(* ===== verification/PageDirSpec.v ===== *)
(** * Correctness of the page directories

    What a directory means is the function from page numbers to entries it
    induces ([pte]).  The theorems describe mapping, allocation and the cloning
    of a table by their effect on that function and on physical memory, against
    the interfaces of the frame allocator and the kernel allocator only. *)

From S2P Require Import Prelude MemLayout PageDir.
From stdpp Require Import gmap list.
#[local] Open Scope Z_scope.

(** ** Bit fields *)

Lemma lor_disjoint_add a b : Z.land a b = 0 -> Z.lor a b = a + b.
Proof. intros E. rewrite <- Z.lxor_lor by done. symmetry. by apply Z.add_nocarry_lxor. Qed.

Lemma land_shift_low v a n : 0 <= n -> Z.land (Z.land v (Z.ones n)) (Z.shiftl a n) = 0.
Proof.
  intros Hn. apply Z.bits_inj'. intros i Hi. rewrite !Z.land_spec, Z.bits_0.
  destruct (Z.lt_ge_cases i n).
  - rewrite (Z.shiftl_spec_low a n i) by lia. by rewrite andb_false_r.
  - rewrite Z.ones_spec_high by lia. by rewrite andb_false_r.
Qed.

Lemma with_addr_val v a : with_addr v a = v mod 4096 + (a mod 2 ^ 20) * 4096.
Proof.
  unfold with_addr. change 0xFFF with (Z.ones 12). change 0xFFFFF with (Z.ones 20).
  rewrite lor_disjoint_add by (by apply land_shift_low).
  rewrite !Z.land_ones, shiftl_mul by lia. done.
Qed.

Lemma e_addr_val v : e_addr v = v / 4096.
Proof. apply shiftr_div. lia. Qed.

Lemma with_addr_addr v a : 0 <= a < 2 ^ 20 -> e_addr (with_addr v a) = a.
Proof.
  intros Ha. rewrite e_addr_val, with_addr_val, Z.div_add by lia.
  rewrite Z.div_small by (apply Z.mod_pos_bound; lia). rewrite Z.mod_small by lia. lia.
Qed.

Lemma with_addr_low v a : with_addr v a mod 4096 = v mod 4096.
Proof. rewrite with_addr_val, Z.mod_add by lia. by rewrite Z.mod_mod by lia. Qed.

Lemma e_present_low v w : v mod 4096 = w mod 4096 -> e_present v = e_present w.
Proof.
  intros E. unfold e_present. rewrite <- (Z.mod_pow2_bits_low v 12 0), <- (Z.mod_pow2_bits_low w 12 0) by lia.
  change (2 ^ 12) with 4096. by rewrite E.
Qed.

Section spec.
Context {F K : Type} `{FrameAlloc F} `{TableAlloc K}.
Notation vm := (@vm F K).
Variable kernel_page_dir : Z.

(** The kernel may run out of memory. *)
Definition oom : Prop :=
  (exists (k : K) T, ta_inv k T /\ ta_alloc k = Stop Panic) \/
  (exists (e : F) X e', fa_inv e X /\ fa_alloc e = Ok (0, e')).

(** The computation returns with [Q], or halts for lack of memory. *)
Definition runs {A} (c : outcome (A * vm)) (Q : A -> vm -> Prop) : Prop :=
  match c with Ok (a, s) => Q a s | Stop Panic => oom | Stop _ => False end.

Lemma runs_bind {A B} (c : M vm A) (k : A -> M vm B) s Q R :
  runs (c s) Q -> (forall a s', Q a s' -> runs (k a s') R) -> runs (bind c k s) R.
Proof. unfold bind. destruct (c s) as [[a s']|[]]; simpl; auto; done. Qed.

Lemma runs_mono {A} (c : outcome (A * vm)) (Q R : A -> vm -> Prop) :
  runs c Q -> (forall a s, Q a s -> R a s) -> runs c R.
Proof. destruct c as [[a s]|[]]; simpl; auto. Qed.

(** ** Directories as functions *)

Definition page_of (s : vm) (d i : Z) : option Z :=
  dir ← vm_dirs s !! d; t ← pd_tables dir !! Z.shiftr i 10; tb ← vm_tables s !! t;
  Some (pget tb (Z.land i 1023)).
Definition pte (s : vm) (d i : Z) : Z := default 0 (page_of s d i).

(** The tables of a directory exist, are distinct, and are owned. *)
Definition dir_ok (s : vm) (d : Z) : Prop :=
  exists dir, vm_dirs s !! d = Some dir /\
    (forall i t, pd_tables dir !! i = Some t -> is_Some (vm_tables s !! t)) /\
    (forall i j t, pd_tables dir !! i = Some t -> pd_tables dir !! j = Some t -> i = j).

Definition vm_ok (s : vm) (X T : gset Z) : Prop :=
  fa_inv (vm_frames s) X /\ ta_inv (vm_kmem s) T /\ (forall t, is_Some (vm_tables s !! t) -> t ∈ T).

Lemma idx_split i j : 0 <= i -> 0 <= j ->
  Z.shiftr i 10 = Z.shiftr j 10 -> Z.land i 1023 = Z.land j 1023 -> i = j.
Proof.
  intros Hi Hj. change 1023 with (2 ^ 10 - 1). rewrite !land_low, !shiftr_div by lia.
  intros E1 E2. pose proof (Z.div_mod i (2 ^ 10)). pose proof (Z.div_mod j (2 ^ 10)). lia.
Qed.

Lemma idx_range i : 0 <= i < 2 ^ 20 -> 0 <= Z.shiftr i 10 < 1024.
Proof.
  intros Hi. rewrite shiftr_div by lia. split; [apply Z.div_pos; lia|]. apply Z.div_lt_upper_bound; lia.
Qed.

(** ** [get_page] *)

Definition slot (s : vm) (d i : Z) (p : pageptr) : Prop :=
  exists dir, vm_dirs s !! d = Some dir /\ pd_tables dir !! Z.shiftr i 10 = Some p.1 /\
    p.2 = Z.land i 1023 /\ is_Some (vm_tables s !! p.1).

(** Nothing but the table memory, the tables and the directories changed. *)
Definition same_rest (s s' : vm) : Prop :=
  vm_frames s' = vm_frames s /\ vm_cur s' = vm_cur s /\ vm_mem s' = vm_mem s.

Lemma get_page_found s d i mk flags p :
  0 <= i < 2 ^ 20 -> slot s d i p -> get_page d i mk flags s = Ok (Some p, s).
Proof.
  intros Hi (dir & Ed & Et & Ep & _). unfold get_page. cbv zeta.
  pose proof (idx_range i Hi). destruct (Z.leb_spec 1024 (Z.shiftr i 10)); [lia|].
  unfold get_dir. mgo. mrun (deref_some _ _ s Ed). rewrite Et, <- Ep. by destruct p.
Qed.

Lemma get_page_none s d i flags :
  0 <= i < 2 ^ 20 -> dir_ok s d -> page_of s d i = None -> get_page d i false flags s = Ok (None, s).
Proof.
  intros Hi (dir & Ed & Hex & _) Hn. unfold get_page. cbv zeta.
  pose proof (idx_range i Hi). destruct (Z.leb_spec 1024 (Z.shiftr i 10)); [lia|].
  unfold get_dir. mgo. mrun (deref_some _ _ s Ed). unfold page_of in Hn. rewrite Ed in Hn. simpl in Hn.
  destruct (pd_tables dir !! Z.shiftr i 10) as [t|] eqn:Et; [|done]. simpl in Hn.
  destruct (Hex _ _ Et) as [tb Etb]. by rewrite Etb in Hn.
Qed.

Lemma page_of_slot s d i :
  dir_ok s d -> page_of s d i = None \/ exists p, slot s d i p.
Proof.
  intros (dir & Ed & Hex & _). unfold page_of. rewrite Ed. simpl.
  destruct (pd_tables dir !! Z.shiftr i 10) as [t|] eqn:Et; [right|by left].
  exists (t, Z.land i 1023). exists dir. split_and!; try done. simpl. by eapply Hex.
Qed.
══════════
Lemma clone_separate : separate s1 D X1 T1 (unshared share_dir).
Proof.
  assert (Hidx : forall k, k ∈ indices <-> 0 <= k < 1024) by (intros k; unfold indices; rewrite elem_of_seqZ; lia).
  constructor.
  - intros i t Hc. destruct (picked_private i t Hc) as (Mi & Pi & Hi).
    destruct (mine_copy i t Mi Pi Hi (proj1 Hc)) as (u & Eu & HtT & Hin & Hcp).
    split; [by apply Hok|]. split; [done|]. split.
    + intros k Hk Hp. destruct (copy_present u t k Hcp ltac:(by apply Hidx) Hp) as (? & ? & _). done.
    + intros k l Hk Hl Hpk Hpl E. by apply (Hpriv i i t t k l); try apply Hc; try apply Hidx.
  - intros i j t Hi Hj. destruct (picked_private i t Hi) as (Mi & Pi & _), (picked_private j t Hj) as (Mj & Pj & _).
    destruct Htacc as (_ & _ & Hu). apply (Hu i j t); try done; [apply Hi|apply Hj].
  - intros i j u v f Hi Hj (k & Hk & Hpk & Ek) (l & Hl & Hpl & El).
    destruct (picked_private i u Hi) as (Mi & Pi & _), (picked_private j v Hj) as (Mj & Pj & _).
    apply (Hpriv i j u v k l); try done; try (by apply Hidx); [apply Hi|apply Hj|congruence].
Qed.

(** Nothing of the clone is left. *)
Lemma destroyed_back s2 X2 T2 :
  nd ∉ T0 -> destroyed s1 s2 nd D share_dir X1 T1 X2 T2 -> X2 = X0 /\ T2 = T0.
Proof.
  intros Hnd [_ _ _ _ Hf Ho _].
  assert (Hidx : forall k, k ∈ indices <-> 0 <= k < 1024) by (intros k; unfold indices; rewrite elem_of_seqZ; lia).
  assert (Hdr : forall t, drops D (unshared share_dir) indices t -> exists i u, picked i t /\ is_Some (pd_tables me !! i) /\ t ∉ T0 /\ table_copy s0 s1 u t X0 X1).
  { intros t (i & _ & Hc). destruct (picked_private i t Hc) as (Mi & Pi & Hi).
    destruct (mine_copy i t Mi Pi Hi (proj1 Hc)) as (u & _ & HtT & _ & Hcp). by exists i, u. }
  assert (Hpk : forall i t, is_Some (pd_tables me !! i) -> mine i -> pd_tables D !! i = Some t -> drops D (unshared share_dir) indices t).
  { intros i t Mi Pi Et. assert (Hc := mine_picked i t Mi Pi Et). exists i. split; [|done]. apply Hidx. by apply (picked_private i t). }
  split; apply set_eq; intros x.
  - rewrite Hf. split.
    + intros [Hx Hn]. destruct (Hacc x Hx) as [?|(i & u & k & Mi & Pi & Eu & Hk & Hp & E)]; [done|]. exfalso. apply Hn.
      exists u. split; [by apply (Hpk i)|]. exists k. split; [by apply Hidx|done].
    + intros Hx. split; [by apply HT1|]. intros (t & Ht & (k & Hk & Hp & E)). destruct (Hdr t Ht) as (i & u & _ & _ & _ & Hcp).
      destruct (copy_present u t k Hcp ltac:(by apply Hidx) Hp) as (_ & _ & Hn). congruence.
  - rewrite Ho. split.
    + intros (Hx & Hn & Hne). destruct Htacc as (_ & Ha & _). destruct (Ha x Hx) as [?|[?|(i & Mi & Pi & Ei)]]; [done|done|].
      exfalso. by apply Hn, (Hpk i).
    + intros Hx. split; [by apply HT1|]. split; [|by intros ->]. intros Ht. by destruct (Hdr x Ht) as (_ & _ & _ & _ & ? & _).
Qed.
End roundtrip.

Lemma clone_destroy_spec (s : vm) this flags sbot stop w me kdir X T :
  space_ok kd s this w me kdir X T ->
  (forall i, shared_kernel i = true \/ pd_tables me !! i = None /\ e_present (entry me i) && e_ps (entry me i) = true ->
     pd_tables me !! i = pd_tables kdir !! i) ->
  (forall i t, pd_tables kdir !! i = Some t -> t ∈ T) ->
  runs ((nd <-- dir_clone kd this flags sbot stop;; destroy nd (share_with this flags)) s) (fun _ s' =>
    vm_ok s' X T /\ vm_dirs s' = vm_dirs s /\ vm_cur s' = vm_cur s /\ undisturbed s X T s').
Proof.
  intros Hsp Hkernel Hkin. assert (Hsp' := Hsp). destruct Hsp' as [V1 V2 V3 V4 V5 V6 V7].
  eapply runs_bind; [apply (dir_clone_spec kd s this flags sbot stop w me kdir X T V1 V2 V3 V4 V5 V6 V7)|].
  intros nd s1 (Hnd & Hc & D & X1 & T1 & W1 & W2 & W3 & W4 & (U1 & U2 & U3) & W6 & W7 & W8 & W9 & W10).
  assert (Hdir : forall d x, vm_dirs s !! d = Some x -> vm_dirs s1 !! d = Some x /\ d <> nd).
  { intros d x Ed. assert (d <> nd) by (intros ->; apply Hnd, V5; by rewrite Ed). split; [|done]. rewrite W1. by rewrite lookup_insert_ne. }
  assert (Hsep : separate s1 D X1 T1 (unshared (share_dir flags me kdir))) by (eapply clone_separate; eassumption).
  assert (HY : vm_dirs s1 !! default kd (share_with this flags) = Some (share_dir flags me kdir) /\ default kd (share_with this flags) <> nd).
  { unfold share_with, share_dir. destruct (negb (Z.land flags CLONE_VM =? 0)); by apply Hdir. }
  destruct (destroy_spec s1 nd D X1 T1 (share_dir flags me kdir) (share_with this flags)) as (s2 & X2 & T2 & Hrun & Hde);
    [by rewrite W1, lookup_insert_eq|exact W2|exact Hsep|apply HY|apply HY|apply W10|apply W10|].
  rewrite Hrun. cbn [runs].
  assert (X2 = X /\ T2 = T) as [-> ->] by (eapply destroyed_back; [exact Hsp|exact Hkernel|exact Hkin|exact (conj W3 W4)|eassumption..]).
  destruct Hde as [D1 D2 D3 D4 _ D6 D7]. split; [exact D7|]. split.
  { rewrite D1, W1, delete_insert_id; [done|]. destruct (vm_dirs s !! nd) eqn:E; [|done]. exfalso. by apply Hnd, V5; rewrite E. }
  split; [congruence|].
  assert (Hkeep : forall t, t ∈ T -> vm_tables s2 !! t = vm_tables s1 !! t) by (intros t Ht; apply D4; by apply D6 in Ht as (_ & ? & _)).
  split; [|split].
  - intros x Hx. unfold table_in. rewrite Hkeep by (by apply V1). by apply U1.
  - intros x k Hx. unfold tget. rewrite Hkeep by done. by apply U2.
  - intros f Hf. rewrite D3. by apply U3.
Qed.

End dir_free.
══════════
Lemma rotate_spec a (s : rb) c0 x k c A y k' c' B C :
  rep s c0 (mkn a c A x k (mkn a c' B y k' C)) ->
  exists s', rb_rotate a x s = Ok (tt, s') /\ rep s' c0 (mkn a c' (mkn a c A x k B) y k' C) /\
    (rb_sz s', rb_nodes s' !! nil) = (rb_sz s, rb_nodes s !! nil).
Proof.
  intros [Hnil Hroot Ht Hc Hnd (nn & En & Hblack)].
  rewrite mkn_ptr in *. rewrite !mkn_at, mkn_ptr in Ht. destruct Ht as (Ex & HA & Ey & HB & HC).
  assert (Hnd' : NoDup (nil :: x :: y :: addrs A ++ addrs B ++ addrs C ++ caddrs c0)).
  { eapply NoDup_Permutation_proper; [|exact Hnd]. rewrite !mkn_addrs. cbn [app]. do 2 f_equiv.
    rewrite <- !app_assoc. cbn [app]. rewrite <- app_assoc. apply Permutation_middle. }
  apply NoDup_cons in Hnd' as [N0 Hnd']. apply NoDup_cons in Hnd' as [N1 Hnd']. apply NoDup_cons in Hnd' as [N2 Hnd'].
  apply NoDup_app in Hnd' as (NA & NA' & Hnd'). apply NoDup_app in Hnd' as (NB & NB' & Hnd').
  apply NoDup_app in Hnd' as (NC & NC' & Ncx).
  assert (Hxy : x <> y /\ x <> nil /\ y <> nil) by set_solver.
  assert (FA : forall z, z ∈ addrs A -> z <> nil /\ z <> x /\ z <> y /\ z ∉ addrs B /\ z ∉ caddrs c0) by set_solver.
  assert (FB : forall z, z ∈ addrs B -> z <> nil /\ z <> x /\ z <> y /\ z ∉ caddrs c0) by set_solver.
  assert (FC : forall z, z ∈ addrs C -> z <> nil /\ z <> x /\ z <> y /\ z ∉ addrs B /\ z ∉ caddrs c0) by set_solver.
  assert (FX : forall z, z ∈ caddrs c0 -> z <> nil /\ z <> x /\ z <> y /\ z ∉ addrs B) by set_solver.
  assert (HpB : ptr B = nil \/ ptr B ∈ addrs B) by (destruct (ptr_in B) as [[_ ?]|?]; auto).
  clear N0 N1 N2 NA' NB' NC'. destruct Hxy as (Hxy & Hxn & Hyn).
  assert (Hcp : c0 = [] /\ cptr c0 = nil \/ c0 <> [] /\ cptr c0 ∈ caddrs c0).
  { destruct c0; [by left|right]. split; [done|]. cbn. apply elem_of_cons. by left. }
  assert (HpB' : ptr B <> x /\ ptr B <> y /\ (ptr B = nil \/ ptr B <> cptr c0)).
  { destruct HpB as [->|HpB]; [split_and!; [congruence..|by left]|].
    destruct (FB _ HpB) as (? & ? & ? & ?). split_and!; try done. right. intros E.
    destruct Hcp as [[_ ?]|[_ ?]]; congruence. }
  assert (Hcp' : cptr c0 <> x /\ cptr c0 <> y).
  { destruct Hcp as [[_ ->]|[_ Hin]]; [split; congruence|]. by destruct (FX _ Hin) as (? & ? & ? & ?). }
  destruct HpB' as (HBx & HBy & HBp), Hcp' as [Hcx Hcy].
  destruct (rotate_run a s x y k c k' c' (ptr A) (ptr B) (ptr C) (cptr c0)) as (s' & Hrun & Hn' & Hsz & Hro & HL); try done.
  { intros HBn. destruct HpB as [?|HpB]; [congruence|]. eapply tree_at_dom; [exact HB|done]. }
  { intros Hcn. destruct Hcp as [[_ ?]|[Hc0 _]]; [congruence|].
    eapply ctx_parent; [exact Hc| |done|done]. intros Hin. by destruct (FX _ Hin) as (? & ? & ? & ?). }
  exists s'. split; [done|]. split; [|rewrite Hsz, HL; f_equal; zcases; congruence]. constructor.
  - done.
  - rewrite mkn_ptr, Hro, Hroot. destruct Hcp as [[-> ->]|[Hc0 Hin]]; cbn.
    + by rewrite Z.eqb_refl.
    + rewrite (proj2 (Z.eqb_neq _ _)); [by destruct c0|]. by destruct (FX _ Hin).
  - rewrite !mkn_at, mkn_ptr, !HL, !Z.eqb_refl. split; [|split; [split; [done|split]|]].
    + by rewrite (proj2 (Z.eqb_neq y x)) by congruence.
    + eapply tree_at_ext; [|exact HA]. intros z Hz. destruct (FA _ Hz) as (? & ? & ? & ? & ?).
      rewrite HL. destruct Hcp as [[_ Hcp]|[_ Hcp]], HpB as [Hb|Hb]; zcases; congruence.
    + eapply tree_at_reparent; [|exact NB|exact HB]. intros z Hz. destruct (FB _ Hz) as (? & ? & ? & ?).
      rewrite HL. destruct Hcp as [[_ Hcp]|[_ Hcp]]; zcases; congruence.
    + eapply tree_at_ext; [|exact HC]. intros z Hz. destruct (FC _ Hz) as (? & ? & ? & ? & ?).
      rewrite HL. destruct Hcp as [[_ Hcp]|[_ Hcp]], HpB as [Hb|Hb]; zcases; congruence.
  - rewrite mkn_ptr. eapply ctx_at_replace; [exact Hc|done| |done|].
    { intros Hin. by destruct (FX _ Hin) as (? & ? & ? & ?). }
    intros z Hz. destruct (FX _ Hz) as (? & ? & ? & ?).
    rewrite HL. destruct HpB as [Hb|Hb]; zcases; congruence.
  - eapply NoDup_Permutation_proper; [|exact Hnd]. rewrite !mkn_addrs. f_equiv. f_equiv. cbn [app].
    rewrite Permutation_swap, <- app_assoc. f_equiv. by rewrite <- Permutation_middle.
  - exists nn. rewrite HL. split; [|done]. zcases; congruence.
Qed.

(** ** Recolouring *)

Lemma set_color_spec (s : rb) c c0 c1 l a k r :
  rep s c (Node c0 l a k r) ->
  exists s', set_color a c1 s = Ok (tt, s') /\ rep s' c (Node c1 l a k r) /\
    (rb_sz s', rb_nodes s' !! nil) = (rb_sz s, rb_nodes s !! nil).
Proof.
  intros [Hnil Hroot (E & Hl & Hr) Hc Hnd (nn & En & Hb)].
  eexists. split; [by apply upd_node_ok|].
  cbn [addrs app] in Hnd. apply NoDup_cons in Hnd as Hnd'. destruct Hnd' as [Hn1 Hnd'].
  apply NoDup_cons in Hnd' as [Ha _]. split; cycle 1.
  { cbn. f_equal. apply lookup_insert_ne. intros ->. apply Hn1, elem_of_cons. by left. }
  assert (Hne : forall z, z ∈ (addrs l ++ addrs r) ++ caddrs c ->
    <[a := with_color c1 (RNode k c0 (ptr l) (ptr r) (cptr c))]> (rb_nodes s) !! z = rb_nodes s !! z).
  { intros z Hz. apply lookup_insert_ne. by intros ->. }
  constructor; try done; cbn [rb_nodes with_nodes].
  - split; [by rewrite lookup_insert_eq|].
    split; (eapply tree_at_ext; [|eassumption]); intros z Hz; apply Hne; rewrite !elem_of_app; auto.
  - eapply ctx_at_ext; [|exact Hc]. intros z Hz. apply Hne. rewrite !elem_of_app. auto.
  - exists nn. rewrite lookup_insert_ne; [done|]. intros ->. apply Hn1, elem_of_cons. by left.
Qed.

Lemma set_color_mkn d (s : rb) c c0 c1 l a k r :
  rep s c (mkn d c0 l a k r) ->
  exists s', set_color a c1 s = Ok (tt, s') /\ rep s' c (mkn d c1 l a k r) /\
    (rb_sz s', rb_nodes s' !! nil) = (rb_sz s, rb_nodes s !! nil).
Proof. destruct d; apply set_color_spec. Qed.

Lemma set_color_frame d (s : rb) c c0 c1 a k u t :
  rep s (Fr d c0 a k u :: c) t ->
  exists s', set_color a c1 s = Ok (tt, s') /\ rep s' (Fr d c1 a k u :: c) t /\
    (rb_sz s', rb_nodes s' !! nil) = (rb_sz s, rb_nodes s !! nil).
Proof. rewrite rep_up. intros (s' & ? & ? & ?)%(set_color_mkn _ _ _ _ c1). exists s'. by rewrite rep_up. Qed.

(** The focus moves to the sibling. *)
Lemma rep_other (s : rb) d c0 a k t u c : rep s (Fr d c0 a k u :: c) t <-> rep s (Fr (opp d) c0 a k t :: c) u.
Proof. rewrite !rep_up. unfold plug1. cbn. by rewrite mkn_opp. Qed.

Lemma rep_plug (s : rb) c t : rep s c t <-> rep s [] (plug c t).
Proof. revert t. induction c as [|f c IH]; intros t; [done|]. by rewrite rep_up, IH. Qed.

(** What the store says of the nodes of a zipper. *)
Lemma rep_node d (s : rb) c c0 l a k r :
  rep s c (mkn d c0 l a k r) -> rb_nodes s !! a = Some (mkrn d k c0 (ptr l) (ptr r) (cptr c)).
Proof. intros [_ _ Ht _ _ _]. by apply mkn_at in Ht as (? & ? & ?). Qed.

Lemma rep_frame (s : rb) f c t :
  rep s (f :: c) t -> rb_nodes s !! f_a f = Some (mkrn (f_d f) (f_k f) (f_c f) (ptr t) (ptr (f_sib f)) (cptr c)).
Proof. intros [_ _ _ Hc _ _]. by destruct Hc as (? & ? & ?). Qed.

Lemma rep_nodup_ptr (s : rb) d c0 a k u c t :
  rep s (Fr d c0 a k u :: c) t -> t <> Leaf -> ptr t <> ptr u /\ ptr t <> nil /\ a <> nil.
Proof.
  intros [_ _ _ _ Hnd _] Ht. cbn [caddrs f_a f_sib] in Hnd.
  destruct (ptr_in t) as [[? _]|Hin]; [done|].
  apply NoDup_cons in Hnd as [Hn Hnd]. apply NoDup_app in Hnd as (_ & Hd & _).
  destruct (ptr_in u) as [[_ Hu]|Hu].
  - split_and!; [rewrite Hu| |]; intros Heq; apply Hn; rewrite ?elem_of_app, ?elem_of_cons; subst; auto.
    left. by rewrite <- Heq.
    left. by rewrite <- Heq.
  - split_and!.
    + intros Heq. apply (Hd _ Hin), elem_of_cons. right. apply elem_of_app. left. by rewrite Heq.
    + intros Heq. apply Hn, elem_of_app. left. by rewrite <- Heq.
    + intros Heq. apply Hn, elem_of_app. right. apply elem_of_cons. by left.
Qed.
══════════
The expected output is exactly the lines of the listing above between the line holding "split; [congruence|]." and the line holding "End dir_free.", inclusive.

  split; [congruence|].
  assert (Hkeep : forall t, t ∈ T -> vm_tables s2 !! t = vm_tables s1 !! t) by (intros t Ht; apply D4; by apply D6 in Ht as (_ & ? & _)).
  split; [|split].
  - intros x Hx. unfold table_in. rewrite Hkeep by (by apply V1). by apply U1.
  - intros x k Hx. unfold tget. rewrite Hkeep by done. by apply U2.
  - intros f Hf. rewrite D3. by apply U3.
Qed.

End dir_free.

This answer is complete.